Die geprüften Geldinstitute deckten sich mit 200 Milliarden Euro frischem Kapital ein. Auch RZB und Erste Group übertrafen die Anforderungen klar.
[Brüssel/london/Apa/Red.] Die Europäische Bankenaufsicht (EBA) hat Donnerstag Abend ihren Abschlussbericht zu den Banken-Stresstests vorgelegt. Das Ergebnis: Von Dezember 2011 bis Juni 2012 hat sich die Kapitalbasis der Finanzinstitute um 200 Milliarden Euro erhöht. Für den Löwenanteil davon haben die 27 größten europäischen Banken gesorgt, die eine Aufstockung um 116 Milliarden Euro vorgenommen haben. In Österreich haben Raiffeisen und die Erste Group mit Eigenkapitalquoten von 10,0 bzw. 9,9 Prozent die EBA-Mindestanforderungen an das harte Kernkapital klar übertroffen.
Geld für Realwirtschaft
Die europäischen Banken hätten bedeutende Fortschritte bei der Kapitalaufstockung gemacht, womit die Belastbarkeit des Bankensystems insgesamt in der EU gestärkt worden sei, sagte Andrea Enria, der Vorsitzende der EBA. Mit der Rekapitalisierung und zahlreichen von der EU eingeleiteten Sanierungsmaßnahmen seien mehr als 200 Milliarden Euro in das europäische Bankensystem eingebracht worden.
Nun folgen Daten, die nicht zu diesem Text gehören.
(** * node-paymentbot: the approval-callback correlation, in Rocq

    A shallow embedding of [app.js] and [configuration.js].  JavaScript
    strings are sequences of 16-bit code units, JavaScript objects are
    ordered property lists, and a function that logs, sends or throws is a
    computation that returns the events it emitted together with its
    completion (a value, or the exception it threw).  The callbacks handed
    to the PayPal SDK are defunctionalised: the event that registers one
    carries the variables it closes over, and a second definition gives the
    body that runs when the SDK answers. *)

From Stdlib Require Import List NArith ZArith Lia Bool String Ascii DecimalString.
Import ListNotations.
Local Open Scope N_scope.

Ltac Zify.zify_post_hook ::= Z.to_euclidean_division_equations.

#[local] Set Warnings "-register-all".

(** ** Strings *)

(** A JavaScript string: a list of UTF-16 code units. *)
Definition jsstring := list N.

(** A string literal of the source, as code units. *)
Definition lit (s : string) : jsstring :=
  List.map N_of_ascii (list_ascii_of_string s).

Fixpoint str_eqb (a b : jsstring) : bool :=
  match a, b with
  | [], [] => true
  | x :: a', y :: b' => (x =? y) && str_eqb a' b'
  | _, _ => false
  end.

(** What a JavaScript function can throw here. *)
Inductive exn (V : Type) :=
| URIError
| TypeError
| Thrown (v : V).
Arguments URIError {V}.
Arguments TypeError {V}.
Arguments Thrown {V} v.

(** ** The URI functions of the language

    [encodeURIComponent] and [decodeURIComponent] are the built-ins of
    ECMAScript (sections Encode and Decode of the URI handling functions);
    they are modelled here step by step, since the round trip of the
    service URL rests on them. *)
Module URI.

Definition PERCENT : N := 37.

Definition in_range (lo hi c : N) : bool := (lo <=? c) && (c <=? hi).

(** uriUnescaped: letters, digits and  - _ . ! ~ * ' ( ) *)
Definition uriUnescaped (c : N) : bool :=
  in_range 65 90 c || in_range 97 122 c || in_range 48 57 c
  || (c =? 45) || (c =? 95) || (c =? 46) || (c =? 33) || (c =? 126)
  || (c =? 42) || (c =? 39) || (c =? 40) || (c =? 41).

(** An upper-case hexadecimal digit. *)
Definition hexdigit (d : N) : N := if d <? 10 then 48 + d else 55 + d.

Definition hexval (c : N) : option N :=
  if in_range 48 57 c then Some (c - 48)
  else if in_range 65 70 c then Some (c - 55)
  else if in_range 97 102 c then Some (c - 87)
  else None.

(** "%XX" for one octet. *)
Definition percent (b : N) : jsstring :=
  [PERCENT; hexdigit (b / 16); hexdigit (b mod 16)].

(** The UTF-8 transformation of a code point. *)
Definition utf8 (V : N) : list N :=
  if V <? 128 then [V]
  else if V <? 2048 then [192 + V / 64; 128 + V mod 64]
  else if V <? 65536 then
    [224 + V / 4096; 128 + (V / 64) mod 64; 128 + V mod 64]
  else
    [240 + V / 262144; 128 + (V / 4096) mod 64;
     128 + (V / 64) mod 64; 128 + V mod 64].

Definition is_high_surrogate (c : N) : bool := in_range 55296 56319 c.
Definition is_low_surrogate (c : N) : bool := in_range 56320 57343 c.

Definition escape_point (V : N) : jsstring := flat_map percent (utf8 V).

(** Encode(string, uriUnescaped). *)
Fixpoint Encode (s : jsstring) : option jsstring :=
  match s with
  | [] => Some []
  | c :: rest =>
    if uriUnescaped c then option_map (cons c) (Encode rest)
    else if is_low_surrogate c then None
    else if negb (is_high_surrogate c) then
      option_map (app (escape_point c)) (Encode rest)
    else
      match rest with
      | [] => None
      | d :: rest' =>
        if negb (is_low_surrogate d) then None
        else
          let V := (c - 55296) * 1024 + (d - 56320) + 65536 in
          option_map (app (escape_point V)) (Encode rest')
      end
  end.

(** Reads [n] further "%XX" groups, each a continuation octet 10xxxxxx. *)
Fixpoint continuation (n : nat) (s : jsstring)
  : option (list N * jsstring) :=
  match n with
  | O => Some ([], s)
  | S n' =>
    match s with
    | p :: h1 :: h2 :: rest =>
      if negb (p =? PERCENT) then None
      else
        match hexval h1, hexval h2 with
        | Some a, Some b =>
          let B := 16 * a + b in
          if negb (in_range 128 191 B) then None
          else
            match continuation n' rest with
            | Some (os, rest') => Some (B :: os, rest')
            | None => None
            end
        | _, _ => None
        end
    | _ => None
    end
  end.

(** The code point of a lead octet and its continuation octets, when they
    are a valid UTF-8 encoding (shortest form, no surrogate, at most
    U+10FFFF). *)
Definition utf8_point (B : N) (os : list N) : option N :=
  match os with
  | [c1] =>
    let V := (B - 192) * 64 + (c1 - 128) in
    if 128 <=? V then Some V else None
  | [c1; c2] =>
    let V := (B - 224) * 4096 + (c1 - 128) * 64 + (c2 - 128) in
    if (2048 <=? V) && negb (in_range 55296 57343 V) then Some V else None
  | [c1; c2; c3] =>
    let V := (B - 240) * 262144 + (c1 - 128) * 4096
             + (c2 - 128) * 64 + (c3 - 128) in
    if (65536 <=? V) && (V <=? 1114111) then Some V else None
  | _ => None
  end.

(** The UTF-16 encoding of a code point. *)
Definition utf16 (V : N) : jsstring :=
  if V <? 65536 then [V]
  else [(V - 65536) / 1024 mod 1024 + 55296; (V - 65536) mod 1024 + 56320].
Damit seien die Banken heute in einer besseren Verfassung, die Realwirtschaft zu finanzieren. Allerdings müsse der eingeschlagene Weg fortgesetzt werden. Die EBA werde die Banken auffordern, die Kapitalpläne so zu skizzieren, dass sie mit der kommenden Eigenkapitalrichtlinie der EU übereinstimmten. EU-Binnenmarktkommissar Michel Barnier zeigte sich erfreut über die Entwicklung und sieht Europa auf dem Weg der Besserung: „Diese finanzielle Konsolidierung verstärkte die Fähigkeit der Banken, die Realwirtschaft dauerhaft zu finanzieren." Der Bericht der EBA zeige auch die gute Zusammenarbeit mit den nationalen Aufsehern. Wichtig sei es, die Regeln zu harmonisieren, wobei Barnier vor allem auch das „Single Rule Book" nannte. Das „Single Rule Book" ist ein Kompendium an Bankenregeln, das derzeit von der EBA erarbeitet wird.
Die österreichische RZB-Gruppe hat per 30. Juni eine Quote an hartem Kernkapital gemäß EBA-Definition von 10,0 Prozent erreicht und liegt damit einen Prozentpunkt über der Vorgabe. Die Erste Group erreichte 9,9 Prozent. Beide Werte enthielten noch nicht die im ersten Halbjahr erzielten Gewinne, erklärten die beiden Banken in den Abendstunden. Die Bank Austria wurde zusammen mit ihrer Mailänder Mutter UniCredit geprüft. Die von den Kapitalvorgaben ursprünglich ebenfalls erfasste ÖVAG gilt seit dem Verkauf ihres Ostgeschäfts nicht mehr als „systemrelevant".